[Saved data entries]
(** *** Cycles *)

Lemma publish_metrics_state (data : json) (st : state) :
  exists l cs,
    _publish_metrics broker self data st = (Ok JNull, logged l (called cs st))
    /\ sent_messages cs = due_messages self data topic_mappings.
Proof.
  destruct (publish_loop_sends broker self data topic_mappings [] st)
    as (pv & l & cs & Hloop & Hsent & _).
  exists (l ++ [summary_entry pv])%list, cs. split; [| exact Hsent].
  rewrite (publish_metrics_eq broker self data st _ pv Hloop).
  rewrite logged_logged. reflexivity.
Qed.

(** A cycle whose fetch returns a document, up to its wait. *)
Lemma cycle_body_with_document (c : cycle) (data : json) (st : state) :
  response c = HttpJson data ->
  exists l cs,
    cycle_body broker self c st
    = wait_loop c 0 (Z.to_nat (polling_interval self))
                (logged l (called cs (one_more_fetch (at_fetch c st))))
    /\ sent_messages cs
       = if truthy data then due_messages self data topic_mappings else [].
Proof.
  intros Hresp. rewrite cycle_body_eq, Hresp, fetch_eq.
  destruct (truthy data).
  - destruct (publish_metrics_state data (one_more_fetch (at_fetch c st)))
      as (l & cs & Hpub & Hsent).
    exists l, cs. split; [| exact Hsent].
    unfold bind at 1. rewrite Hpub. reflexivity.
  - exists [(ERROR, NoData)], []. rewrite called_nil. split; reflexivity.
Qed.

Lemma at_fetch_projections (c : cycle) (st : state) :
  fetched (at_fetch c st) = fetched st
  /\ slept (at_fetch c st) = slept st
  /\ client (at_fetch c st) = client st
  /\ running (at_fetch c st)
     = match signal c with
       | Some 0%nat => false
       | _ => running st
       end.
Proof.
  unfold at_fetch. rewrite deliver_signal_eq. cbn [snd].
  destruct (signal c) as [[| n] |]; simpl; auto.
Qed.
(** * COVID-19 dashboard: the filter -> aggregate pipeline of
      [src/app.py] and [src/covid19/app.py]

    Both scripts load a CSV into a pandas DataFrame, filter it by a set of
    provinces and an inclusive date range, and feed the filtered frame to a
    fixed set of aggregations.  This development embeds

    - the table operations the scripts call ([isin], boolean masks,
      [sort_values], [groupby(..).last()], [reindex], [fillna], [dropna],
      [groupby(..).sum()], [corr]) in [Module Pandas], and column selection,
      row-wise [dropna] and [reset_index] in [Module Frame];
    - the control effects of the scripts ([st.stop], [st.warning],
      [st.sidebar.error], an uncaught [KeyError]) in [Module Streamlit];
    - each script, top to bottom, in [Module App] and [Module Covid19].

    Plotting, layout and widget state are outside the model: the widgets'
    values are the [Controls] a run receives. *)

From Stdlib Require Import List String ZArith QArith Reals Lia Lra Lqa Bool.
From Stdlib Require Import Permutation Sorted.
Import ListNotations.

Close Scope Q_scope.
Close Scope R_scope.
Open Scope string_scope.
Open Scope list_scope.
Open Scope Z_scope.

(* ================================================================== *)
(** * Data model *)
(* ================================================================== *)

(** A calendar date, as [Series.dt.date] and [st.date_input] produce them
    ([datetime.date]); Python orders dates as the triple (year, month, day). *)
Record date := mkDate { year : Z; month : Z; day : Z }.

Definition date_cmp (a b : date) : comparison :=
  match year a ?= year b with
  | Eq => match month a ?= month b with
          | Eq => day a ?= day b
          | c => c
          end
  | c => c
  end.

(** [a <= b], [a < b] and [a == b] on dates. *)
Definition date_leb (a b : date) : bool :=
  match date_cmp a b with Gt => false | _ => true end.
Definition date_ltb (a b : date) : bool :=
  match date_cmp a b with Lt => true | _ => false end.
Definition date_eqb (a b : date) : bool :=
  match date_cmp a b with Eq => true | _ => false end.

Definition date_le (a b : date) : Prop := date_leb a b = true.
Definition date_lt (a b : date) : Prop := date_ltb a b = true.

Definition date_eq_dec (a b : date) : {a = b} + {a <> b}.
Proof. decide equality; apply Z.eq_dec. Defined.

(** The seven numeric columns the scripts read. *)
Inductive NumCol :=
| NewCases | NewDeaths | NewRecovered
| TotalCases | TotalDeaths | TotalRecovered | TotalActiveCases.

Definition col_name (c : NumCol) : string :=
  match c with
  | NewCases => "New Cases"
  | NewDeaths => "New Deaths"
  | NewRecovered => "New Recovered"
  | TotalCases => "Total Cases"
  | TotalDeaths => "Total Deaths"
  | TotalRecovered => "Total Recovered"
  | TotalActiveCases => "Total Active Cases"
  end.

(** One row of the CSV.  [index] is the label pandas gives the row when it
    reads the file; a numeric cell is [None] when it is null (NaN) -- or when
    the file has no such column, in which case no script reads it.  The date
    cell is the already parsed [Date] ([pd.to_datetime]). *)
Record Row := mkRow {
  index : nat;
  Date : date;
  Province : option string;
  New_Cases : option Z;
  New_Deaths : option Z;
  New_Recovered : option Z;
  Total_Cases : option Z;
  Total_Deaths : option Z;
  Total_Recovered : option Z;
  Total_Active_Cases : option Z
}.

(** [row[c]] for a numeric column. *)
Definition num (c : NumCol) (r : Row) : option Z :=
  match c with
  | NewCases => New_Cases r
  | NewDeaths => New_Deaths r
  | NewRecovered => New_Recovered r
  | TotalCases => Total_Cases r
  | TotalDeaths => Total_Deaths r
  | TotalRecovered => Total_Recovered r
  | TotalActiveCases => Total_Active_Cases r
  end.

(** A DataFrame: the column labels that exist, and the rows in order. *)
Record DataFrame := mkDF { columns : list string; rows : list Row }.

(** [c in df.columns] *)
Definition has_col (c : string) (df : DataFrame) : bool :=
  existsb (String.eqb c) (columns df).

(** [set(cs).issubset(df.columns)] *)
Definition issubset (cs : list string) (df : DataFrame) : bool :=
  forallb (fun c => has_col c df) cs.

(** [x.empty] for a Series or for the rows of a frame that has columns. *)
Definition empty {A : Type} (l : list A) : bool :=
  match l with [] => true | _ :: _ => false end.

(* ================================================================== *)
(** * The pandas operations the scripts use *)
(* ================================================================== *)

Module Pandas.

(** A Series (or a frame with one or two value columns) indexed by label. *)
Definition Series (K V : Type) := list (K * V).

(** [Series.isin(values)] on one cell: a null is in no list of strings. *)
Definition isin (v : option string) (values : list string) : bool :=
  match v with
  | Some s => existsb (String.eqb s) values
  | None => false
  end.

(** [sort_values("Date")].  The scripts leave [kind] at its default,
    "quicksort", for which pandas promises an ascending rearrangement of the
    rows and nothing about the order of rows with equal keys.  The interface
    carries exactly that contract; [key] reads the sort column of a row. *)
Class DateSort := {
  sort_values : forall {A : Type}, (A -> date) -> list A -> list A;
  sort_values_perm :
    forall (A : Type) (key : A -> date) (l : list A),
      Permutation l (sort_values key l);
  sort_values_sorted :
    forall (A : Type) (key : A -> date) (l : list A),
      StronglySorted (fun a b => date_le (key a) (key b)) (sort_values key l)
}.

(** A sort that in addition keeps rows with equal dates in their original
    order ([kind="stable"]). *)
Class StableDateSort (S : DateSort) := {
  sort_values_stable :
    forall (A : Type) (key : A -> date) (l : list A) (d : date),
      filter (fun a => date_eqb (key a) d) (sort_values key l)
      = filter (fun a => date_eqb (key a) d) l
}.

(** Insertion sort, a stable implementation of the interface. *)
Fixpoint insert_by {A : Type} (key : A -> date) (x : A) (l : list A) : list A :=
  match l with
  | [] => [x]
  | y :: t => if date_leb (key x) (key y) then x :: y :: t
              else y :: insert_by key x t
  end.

---

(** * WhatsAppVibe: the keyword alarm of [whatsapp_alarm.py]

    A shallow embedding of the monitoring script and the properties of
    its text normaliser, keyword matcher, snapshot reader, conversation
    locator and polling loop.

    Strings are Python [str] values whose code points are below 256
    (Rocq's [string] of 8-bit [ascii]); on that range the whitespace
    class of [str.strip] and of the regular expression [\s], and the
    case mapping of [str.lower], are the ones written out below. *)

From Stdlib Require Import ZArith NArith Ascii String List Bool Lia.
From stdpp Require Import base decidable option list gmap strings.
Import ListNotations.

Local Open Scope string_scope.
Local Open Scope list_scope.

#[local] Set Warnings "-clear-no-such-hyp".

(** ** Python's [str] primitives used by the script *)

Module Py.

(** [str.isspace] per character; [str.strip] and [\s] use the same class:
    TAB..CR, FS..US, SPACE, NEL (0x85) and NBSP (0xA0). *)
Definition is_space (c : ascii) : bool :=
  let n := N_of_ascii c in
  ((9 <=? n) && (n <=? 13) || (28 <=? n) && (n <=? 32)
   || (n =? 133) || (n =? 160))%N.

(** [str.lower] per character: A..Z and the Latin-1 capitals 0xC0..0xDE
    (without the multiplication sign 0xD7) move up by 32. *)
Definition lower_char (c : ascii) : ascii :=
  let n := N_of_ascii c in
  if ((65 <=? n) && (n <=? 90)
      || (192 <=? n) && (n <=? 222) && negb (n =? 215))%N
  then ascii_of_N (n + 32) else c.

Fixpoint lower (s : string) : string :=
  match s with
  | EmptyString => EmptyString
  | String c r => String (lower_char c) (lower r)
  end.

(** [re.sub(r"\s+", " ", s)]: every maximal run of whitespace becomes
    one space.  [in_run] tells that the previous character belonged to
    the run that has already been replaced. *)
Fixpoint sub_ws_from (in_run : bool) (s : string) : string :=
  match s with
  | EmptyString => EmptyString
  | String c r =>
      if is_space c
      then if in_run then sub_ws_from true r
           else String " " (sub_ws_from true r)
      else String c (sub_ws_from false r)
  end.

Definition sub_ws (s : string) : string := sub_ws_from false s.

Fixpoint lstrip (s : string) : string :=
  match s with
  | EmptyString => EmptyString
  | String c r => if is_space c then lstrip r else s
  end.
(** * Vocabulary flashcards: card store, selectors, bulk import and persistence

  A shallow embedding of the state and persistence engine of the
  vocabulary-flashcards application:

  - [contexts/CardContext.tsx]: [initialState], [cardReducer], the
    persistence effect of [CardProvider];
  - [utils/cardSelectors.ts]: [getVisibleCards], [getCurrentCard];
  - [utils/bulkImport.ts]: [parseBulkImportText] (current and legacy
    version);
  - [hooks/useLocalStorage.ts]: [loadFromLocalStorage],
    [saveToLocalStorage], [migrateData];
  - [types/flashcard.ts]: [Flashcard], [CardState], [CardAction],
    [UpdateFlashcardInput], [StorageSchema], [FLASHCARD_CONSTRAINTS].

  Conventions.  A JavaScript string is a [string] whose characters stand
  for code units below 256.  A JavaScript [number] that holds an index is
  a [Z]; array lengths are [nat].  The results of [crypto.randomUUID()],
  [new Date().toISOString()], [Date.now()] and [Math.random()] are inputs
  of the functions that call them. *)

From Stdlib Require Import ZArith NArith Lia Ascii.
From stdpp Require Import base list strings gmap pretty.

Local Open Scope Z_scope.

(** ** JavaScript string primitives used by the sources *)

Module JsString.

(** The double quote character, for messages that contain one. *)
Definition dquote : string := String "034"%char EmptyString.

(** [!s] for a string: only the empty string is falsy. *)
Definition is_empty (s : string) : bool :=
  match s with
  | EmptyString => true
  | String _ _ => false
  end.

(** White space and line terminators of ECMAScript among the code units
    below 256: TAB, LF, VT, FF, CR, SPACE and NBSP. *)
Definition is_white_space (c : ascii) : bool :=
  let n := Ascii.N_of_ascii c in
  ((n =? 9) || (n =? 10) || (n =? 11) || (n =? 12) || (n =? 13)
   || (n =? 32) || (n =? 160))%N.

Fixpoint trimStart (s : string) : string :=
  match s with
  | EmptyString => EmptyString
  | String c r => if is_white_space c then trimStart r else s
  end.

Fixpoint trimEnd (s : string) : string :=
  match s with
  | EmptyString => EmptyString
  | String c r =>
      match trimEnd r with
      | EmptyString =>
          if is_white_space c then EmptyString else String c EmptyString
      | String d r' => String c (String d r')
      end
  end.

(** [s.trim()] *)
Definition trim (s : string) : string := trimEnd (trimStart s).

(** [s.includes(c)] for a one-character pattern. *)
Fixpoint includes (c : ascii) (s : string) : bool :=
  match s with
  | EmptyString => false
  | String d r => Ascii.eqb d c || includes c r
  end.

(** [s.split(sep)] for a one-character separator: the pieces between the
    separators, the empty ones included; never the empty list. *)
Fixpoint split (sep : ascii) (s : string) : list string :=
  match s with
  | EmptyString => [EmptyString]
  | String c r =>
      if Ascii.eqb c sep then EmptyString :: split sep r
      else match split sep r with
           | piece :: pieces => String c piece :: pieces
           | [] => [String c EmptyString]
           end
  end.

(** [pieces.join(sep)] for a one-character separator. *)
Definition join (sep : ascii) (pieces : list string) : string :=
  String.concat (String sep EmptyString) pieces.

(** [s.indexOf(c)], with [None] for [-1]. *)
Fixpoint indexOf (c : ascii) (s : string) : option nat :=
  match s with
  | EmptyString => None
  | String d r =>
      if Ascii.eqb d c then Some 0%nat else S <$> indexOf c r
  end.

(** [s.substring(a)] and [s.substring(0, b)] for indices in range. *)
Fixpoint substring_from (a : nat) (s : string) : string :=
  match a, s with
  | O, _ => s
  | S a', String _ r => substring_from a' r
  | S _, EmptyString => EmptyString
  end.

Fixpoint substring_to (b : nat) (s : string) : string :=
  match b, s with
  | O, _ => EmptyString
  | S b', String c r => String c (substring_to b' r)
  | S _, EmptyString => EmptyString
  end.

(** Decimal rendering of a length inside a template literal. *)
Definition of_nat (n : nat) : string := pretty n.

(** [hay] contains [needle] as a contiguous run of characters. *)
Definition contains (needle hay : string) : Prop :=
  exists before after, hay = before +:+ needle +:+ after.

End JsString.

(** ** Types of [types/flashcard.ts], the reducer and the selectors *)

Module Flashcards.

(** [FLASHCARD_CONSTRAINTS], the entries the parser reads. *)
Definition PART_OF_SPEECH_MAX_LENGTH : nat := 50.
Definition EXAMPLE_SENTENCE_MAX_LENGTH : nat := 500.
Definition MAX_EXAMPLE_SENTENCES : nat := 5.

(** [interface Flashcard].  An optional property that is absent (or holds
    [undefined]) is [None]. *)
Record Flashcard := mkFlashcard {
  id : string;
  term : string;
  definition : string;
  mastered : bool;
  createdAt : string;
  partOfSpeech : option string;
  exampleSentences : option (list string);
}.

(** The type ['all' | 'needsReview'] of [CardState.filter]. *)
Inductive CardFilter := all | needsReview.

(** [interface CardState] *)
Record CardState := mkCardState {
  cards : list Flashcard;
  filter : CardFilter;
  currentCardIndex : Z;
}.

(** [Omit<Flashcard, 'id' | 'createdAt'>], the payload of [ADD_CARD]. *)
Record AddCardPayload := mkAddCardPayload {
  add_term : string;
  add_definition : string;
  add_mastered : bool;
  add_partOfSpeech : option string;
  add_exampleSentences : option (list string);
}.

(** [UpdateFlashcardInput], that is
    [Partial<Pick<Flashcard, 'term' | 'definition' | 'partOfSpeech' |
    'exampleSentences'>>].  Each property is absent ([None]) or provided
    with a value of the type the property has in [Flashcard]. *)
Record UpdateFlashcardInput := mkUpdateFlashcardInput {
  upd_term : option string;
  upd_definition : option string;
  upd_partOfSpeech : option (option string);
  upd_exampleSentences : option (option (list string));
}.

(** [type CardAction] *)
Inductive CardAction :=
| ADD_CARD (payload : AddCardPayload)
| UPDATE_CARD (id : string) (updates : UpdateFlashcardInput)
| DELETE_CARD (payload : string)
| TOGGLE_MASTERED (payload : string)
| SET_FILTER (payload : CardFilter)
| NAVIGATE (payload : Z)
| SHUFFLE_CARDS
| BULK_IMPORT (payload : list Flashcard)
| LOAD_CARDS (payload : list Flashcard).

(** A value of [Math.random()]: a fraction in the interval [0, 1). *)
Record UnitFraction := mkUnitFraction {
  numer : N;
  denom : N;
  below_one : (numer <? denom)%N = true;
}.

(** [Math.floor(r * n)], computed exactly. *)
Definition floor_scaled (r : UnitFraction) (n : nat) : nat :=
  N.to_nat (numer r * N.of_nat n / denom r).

...

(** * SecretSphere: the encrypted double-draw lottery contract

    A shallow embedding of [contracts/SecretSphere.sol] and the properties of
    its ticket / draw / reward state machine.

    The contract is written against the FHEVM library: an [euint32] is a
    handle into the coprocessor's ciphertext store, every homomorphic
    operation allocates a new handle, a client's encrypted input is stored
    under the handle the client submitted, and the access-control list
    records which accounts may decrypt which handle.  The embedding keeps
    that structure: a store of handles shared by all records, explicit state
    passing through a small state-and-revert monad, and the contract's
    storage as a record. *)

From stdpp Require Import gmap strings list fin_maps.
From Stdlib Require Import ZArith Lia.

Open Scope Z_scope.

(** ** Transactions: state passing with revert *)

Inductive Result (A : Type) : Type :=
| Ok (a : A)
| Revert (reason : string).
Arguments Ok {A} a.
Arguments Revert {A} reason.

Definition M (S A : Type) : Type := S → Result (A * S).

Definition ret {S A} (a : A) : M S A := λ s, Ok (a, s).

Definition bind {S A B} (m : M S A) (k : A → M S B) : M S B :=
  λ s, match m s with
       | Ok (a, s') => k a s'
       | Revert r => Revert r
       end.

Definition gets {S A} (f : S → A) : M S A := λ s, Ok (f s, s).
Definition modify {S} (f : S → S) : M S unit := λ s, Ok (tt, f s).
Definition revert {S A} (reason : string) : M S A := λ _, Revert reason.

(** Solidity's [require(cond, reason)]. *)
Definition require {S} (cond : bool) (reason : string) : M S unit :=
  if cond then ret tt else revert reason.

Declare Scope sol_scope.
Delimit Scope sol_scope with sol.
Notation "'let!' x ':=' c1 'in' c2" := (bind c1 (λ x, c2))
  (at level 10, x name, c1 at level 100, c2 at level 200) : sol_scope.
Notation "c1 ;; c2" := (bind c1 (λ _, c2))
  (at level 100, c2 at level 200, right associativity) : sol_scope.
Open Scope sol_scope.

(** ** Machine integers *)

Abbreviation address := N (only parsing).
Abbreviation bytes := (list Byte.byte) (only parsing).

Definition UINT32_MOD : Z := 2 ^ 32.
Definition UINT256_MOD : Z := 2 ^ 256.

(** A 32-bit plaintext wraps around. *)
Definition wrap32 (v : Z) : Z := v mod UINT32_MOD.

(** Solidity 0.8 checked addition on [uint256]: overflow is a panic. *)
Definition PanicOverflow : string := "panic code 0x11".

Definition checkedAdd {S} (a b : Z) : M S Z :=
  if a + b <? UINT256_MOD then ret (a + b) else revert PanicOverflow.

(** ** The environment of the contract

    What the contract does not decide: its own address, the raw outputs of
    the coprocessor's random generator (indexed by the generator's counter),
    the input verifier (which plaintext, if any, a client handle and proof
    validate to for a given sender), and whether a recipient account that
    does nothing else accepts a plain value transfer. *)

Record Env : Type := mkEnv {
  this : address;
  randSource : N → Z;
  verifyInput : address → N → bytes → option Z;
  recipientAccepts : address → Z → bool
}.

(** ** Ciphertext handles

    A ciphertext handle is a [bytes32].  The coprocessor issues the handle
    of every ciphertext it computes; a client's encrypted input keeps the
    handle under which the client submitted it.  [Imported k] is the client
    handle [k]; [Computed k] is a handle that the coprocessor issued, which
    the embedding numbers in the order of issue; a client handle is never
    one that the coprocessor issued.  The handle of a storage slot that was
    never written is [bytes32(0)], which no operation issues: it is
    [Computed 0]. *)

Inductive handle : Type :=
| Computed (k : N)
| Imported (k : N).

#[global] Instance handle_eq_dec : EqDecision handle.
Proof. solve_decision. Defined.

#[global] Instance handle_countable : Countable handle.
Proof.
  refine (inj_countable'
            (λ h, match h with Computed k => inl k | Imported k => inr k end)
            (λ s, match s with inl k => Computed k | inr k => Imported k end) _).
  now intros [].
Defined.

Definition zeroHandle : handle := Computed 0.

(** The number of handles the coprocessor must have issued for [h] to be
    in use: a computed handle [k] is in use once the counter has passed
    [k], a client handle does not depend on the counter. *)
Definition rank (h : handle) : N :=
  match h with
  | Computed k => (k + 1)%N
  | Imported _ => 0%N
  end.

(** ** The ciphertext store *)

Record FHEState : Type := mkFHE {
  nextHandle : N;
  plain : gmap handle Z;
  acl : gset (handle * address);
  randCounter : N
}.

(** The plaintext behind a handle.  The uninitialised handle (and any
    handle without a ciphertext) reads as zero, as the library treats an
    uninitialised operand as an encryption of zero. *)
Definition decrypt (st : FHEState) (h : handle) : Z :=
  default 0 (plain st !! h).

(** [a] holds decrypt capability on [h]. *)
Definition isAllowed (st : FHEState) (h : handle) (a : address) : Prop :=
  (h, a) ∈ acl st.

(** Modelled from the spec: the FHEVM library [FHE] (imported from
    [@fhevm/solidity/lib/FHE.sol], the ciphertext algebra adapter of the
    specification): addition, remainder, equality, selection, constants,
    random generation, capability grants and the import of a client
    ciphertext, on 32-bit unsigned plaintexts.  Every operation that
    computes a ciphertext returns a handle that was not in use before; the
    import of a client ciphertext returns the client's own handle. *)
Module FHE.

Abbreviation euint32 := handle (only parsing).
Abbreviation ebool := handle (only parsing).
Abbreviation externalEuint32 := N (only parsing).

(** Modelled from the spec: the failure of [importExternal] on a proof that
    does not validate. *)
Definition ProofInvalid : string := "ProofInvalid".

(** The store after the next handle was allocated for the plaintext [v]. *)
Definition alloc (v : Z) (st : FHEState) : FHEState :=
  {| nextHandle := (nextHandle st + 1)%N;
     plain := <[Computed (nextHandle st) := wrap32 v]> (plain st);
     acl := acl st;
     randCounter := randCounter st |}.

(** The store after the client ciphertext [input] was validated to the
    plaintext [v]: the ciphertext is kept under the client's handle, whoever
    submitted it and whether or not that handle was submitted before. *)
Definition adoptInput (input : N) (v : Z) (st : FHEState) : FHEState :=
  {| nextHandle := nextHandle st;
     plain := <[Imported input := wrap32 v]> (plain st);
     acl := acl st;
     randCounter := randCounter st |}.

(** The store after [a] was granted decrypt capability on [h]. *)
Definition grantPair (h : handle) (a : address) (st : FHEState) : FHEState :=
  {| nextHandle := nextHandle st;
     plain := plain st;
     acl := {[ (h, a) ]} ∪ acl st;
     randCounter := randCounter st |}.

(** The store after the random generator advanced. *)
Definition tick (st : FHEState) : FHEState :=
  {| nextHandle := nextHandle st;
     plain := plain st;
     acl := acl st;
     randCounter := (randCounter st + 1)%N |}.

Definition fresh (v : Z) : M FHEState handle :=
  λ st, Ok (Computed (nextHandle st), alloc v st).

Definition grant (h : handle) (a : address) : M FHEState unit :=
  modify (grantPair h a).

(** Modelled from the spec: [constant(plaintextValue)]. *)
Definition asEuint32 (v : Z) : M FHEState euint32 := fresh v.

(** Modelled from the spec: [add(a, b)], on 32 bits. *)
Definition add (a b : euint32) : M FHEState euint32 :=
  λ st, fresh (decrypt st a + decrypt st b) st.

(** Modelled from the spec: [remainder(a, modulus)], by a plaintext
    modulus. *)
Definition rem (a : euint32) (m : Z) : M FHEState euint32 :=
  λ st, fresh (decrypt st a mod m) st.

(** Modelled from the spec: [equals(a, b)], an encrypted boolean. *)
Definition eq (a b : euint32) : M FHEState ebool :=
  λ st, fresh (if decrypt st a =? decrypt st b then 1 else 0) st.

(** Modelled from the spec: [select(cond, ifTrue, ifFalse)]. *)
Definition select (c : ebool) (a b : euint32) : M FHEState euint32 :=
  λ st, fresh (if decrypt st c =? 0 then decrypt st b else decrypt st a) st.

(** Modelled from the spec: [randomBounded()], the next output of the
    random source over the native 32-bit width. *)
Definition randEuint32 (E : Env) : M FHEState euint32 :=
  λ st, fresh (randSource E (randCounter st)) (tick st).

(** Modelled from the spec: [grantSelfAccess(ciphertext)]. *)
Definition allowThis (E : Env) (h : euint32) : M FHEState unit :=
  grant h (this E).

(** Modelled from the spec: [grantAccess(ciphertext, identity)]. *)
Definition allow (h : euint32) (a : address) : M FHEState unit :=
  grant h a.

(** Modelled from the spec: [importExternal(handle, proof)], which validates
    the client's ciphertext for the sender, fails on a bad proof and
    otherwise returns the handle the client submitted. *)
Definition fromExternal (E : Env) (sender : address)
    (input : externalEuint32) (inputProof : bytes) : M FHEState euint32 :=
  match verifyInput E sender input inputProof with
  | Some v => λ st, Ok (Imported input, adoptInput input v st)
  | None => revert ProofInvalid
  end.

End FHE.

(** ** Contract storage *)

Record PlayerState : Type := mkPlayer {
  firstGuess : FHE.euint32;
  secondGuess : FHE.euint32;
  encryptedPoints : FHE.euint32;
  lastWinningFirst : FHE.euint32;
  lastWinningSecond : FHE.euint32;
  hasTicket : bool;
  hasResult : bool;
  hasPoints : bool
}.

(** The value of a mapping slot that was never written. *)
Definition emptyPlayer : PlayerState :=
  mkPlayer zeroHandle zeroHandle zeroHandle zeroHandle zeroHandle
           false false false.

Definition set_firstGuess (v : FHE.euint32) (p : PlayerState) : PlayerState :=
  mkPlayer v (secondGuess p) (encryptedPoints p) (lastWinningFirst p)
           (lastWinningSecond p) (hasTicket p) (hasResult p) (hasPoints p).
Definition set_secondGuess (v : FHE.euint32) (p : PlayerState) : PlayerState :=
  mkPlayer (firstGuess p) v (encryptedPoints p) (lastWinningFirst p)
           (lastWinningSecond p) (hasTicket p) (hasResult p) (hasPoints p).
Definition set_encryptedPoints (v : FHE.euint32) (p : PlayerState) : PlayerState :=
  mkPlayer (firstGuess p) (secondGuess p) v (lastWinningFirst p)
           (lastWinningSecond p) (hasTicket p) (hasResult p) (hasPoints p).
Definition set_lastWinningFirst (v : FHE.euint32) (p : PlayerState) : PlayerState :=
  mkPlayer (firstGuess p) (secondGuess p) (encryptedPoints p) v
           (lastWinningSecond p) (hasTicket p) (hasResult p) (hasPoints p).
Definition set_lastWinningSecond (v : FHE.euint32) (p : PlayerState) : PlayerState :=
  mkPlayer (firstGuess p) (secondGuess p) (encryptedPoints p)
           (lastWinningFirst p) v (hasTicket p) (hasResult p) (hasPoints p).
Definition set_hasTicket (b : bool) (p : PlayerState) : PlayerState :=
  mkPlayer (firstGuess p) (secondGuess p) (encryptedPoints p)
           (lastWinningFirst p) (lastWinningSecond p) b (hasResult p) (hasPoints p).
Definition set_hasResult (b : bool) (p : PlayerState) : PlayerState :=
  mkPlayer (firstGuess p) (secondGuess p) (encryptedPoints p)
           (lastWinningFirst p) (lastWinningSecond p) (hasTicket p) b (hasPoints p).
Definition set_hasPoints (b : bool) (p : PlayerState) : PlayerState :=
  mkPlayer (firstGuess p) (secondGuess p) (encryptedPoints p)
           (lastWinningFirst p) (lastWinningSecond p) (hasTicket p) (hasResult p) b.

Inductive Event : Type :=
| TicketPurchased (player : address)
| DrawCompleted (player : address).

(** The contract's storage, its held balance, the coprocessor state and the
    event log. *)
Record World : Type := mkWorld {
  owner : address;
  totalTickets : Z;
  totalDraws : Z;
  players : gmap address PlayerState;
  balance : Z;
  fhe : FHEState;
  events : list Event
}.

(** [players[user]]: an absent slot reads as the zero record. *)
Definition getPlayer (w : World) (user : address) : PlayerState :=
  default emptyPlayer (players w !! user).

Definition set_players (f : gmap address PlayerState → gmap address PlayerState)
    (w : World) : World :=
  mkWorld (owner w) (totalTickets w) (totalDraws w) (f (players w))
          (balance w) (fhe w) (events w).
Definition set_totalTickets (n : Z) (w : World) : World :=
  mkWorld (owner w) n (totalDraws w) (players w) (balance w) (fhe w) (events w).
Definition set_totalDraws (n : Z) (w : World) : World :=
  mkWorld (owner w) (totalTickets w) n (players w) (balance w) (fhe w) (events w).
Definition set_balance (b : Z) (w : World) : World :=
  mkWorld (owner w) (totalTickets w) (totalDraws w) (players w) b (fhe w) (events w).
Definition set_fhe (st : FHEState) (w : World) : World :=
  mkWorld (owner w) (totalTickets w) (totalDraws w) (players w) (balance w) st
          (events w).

**Your instructions:**
Search the entries for the word "NBSP", then copy every line in which it is found.

**The completed task:**
    TAB..CR, FS..US, SPACE, NEL (0x85) and NBSP (0xA0). *)
    below 256: TAB, LF, VT, FF, CR, SPACE and NBSP. *)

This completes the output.